Dataset Block Start
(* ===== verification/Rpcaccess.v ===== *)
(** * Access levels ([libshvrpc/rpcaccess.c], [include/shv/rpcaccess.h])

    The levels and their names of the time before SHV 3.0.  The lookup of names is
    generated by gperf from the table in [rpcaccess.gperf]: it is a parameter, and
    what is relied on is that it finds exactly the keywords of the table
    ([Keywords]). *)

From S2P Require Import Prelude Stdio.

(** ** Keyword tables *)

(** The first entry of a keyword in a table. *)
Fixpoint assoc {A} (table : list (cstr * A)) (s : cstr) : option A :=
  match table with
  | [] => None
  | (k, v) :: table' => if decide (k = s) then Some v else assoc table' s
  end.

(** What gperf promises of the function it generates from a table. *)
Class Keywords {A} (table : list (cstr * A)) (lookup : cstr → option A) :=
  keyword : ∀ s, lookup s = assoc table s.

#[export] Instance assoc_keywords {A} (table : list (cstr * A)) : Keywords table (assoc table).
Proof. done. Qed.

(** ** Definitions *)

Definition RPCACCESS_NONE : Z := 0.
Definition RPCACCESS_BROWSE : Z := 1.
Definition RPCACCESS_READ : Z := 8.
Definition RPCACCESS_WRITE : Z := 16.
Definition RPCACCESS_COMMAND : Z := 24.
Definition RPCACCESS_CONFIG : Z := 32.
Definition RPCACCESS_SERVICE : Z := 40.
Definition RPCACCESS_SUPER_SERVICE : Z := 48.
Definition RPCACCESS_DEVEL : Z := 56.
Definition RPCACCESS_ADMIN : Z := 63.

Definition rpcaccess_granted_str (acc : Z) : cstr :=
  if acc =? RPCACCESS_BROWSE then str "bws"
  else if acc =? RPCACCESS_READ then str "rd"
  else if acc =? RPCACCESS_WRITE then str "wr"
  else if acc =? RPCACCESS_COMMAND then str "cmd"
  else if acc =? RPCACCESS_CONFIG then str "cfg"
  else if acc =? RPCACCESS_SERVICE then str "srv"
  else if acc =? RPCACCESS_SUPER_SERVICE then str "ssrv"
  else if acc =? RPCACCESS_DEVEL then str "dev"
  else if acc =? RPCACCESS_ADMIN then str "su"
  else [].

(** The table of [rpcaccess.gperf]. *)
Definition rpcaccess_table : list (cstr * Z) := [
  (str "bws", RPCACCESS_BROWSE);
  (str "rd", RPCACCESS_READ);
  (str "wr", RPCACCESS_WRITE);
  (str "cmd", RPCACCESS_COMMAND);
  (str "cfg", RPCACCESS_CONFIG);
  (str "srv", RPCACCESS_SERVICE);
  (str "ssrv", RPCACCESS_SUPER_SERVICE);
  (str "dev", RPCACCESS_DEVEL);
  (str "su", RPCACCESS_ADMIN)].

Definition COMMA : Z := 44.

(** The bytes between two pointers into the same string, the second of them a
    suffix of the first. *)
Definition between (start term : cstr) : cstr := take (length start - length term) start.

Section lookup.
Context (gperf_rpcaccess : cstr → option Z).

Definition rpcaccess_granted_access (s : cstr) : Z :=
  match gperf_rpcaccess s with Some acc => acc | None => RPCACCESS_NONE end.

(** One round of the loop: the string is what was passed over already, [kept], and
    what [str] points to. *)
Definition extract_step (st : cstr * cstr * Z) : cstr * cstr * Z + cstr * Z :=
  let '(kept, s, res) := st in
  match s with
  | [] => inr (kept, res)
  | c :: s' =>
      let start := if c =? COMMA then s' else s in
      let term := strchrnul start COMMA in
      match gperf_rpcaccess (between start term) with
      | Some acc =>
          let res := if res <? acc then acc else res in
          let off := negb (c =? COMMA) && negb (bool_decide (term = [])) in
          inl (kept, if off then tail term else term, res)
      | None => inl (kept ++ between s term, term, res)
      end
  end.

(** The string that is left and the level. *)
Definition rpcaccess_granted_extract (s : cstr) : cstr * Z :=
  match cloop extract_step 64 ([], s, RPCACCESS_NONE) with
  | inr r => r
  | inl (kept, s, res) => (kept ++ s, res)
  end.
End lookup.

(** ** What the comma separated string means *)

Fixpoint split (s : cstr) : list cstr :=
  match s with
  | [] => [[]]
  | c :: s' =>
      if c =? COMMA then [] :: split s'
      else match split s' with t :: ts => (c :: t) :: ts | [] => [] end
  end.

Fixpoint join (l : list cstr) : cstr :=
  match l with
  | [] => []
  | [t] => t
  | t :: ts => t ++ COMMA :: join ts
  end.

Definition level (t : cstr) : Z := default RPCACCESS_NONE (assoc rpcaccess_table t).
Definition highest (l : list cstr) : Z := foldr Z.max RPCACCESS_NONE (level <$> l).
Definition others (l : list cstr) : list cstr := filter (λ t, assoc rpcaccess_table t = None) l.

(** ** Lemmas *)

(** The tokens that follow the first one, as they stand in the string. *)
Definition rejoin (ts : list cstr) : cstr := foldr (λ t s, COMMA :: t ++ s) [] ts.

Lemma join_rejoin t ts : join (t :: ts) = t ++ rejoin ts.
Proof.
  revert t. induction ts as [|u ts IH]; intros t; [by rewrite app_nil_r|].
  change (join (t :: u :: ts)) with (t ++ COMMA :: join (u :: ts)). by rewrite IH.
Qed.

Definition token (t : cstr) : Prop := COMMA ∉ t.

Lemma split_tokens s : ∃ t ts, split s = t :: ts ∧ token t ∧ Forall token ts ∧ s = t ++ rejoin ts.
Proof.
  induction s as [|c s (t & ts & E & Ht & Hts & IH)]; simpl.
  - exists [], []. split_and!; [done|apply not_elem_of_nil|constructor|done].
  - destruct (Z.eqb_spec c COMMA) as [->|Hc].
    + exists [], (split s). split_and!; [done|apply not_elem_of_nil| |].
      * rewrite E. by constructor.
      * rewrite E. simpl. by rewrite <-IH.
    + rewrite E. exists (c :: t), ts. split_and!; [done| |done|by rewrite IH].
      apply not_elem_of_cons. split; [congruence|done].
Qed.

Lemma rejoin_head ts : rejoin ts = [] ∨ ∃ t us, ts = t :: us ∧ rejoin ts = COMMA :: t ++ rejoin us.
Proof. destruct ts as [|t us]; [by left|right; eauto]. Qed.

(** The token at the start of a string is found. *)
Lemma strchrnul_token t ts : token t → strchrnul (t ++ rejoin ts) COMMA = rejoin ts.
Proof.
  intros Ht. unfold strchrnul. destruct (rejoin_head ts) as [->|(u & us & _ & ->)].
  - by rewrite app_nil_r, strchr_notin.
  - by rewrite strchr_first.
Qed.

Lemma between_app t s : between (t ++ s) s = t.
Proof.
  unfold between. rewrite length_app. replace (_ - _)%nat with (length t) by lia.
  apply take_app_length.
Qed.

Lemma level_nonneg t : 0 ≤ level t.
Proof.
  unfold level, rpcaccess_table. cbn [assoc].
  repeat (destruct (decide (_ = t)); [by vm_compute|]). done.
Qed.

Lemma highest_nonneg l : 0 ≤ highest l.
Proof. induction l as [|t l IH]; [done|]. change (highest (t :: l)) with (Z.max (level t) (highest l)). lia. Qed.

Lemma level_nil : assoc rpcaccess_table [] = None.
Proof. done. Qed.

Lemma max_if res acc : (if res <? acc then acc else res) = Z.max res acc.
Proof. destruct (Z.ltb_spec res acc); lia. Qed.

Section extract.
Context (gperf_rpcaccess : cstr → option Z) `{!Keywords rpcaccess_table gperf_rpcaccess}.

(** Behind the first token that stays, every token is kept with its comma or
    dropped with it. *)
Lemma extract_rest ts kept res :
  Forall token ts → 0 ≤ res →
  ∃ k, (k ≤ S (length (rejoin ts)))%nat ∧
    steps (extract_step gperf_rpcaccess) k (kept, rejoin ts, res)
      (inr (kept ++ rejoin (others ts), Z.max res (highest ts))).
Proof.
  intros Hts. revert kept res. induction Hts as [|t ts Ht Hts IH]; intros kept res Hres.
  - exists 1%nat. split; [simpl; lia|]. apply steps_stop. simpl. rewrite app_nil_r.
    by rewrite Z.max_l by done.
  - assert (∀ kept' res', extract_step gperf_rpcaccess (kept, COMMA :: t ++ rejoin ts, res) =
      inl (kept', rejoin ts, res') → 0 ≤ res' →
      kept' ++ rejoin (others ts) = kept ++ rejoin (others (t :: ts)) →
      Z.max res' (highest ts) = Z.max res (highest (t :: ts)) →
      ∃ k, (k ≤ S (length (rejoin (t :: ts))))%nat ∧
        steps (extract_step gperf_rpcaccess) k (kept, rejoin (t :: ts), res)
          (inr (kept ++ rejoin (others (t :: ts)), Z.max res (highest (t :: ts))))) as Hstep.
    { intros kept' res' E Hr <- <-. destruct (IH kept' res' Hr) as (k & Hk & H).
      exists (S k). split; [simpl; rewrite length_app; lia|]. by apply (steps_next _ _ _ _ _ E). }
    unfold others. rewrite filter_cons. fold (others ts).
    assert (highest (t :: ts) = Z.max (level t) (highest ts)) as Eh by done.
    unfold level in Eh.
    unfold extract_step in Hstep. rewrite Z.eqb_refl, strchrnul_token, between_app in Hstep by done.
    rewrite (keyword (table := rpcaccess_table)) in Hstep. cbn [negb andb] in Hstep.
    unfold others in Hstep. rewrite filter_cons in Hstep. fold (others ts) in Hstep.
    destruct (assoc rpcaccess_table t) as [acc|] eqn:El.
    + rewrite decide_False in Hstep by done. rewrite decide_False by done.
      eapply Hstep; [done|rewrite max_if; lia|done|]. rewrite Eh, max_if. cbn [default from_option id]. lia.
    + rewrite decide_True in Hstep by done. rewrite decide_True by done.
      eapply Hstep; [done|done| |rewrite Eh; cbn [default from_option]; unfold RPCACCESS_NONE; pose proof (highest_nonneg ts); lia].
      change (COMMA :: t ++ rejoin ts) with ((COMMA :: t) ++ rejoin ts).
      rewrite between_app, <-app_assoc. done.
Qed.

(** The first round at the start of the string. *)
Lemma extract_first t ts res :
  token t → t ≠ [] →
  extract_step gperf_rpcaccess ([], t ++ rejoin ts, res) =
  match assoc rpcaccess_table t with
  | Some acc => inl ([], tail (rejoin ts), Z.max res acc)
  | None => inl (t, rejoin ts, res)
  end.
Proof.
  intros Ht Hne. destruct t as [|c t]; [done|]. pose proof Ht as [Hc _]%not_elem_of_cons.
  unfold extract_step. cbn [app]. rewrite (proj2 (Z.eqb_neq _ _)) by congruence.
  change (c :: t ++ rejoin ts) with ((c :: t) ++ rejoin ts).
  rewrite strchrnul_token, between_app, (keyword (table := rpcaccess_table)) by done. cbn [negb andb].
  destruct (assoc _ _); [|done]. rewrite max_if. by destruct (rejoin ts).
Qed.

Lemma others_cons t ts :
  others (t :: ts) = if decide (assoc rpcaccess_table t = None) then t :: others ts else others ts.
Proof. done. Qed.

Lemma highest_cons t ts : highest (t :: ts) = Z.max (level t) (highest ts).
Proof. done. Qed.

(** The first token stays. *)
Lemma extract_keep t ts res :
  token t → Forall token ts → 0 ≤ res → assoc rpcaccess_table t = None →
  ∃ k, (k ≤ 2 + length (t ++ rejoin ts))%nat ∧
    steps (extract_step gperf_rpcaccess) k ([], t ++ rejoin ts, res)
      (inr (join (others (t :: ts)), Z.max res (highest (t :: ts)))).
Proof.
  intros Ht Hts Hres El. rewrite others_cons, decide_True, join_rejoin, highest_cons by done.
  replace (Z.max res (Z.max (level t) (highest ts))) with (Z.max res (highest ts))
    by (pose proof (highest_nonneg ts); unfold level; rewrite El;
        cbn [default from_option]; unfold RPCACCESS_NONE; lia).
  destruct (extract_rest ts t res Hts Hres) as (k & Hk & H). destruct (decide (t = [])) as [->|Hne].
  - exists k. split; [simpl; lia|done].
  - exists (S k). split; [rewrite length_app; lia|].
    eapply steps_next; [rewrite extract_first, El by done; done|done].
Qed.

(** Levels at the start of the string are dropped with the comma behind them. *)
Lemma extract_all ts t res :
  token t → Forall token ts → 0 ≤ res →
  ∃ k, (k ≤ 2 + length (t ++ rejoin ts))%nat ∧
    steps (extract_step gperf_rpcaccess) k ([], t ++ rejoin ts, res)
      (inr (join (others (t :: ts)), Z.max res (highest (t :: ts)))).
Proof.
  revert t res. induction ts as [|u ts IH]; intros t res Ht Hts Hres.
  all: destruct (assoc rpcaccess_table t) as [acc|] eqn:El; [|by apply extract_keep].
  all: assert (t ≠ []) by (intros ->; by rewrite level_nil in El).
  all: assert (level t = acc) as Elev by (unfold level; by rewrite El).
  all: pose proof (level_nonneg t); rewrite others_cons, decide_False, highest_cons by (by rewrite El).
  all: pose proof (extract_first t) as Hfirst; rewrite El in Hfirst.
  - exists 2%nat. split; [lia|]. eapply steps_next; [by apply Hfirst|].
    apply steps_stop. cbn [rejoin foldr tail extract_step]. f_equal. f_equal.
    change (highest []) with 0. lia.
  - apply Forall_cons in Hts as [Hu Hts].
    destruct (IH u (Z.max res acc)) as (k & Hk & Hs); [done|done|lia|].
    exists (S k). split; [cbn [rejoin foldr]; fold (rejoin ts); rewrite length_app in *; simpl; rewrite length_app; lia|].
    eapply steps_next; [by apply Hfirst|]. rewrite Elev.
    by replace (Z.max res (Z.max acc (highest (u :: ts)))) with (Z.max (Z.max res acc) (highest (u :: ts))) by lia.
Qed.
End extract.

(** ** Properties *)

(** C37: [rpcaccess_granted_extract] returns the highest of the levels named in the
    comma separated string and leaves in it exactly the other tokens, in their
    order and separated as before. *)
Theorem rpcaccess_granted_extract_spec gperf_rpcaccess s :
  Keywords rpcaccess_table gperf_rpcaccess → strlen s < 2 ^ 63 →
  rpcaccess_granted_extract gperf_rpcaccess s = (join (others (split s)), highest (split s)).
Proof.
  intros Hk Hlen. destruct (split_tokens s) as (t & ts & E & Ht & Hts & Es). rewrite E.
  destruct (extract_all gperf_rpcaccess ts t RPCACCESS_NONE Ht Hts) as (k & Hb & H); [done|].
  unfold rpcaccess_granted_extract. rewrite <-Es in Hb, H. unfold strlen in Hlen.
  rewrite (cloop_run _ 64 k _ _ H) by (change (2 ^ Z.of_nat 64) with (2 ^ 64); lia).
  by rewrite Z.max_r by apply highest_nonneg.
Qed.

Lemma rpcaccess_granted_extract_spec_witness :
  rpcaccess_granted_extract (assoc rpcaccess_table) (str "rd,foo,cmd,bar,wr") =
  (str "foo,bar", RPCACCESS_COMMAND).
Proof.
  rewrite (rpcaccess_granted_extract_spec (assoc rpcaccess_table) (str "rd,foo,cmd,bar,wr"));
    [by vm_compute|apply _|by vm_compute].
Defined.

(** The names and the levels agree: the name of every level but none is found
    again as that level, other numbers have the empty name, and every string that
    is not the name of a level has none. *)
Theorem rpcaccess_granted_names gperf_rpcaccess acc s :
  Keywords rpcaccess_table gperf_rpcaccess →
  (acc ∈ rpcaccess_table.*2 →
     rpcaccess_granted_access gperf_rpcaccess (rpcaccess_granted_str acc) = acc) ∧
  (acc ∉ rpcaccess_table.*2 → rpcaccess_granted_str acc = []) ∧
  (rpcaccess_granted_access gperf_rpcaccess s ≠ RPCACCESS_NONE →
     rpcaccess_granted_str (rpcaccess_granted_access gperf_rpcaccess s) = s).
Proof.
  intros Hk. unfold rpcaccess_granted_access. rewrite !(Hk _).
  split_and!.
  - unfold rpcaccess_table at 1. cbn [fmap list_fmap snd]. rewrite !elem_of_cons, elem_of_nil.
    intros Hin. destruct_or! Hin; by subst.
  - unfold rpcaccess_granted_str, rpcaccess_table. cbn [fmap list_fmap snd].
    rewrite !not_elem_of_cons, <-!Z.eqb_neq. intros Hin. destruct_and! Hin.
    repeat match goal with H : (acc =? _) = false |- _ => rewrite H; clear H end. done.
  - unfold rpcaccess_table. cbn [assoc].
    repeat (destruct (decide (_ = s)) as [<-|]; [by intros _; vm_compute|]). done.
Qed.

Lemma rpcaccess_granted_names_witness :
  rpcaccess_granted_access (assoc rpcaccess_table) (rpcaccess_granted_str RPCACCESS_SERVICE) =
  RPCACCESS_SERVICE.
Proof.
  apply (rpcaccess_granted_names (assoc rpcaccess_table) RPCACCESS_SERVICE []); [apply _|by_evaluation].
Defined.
Dataset Block End
### Your objective
Everything starting at the line containing "Definition RPCACCESS_ADMIN : Z := 63." and ending at the line containing "else if acc =? RPCACCESS_WRITE" in the records above should be repeated exactly, and only that.

### Written response
Definition RPCACCESS_ADMIN : Z := 63.

Definition rpcaccess_granted_str (acc : Z) : cstr :=
  if acc =? RPCACCESS_BROWSE then str "bws"
  else if acc =? RPCACCESS_READ then str "rd"
  else if acc =? RPCACCESS_WRITE then str "wr"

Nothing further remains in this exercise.